Порой его телега была так нагружена телами, что пегая кобыленка с большим трудом тащила ее к дальним останкинским лесным болотам. Да-да, именно к болотам, где горбатый старик хватал покойников крепкими крючковатыми ручищами, отправляя их бренную плоть в последнее пристанище, зловонное и пузырящееся. Помогая себе длинным багром, изо дня в день топил он в трясине сотни килограмм человечины, свежей и не очень.
Так было и в тот день, когда царский кортеж упивался небывалым зрелищем, символичным и грандиозным. За грохотом падающего леса было не разобрать стонов тех, кто валил подпиленные деревья, тянув их за веревки, привязанные к крючьям, надежно вбитым в стволы. Массивные декорации этого уникального представления дарили восторг государю и его придворным, словно требовали кровавый гонорар, убивая и увеча крепостных графа. Ломая кости, дробя черепа и кроша ребра тем, кому пришло время умирать. Восхищенные возгласы знати сливались с предсмертными криками черни. Созвучие это отражалось в колоколах церкви Живоначальной Троицы, неслышно разливаясь по округе.

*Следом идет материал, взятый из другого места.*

(** A test that keeps the in-flight list as it is for a second: on top of
    the above, the producer of throttle [id] is still writing or the
    throttle holds more than [b] bytes, so that emitting [b] bytes does not
    end the request. *)
Definition stocked (w : World) (b : Z) (id : nat) : bool :=
  match heap w !! id with
  | None => false
  | Some t =>
      atRest (config w) t && (controller t && negb (terminated t))
      && readableLocked t && writableLocked t
      && (b <=? Z.of_nat (length (pending t)))
      && (isDataBeingWritten t || (b <? Z.of_nat (length (pending t))))
  end.

(** ** Comparing the two throttle classes *)

(** A throttle without what only the backpressure class keeps: the class
    itself, the pending write resolver and the writes it has completed. *)
Definition erase (t : Throttle) : Throttle :=
  mkThrottle Plain (pendingBytesBuffer t) (pendingBytesCount t)
    (pendingBytesReadIndex t) (pendingBytesBufferExpandedFactor t)
    (pendingBytesBufferExpandedSize t) (isDataBeingWritten t) (done t)
    (chunkCounter t) None [] (controller t) (enqueued t) (terminated t)
    (readableLocked t) (writableLocked t).

Definition eraseW (w : World) : World := set_heap (erase <$> heap w) w.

И лишь старуха богомолица, стоящая у ворот графского дворца, опершись на посох, увенчанный резным крестом, все слышала и все видела. Беззвучно шевеля губами в молитве, она утирала костлявой рукой слезы, всматриваясь в лазурную голубизну неба, висевшую над рухнувшими деревьями.
В небесной лазури ее старческие заплаканные глаза видели колышущиеся силуэты, сотканные из душного июльского марева. Они приподнимались над землей, суетливо кидались вниз, туда, где между деревьев лежала их плоть — раздавленная, переломленная пополам и пронзенная ветками. Когда во дворце уже играли скрипки и арфы, смолкая лишь на время заздравных речей, а ароматы лучших вин соперничали с ароматами тончайших духов придворных дам, души крепостных всё метались над окровавленными ошметками своих земных жизней. И успокоились лишь тогда, когда Пантелеймон, зычно гаркнув на усталую кобылу, направил свою груженую телегу в сторону болот.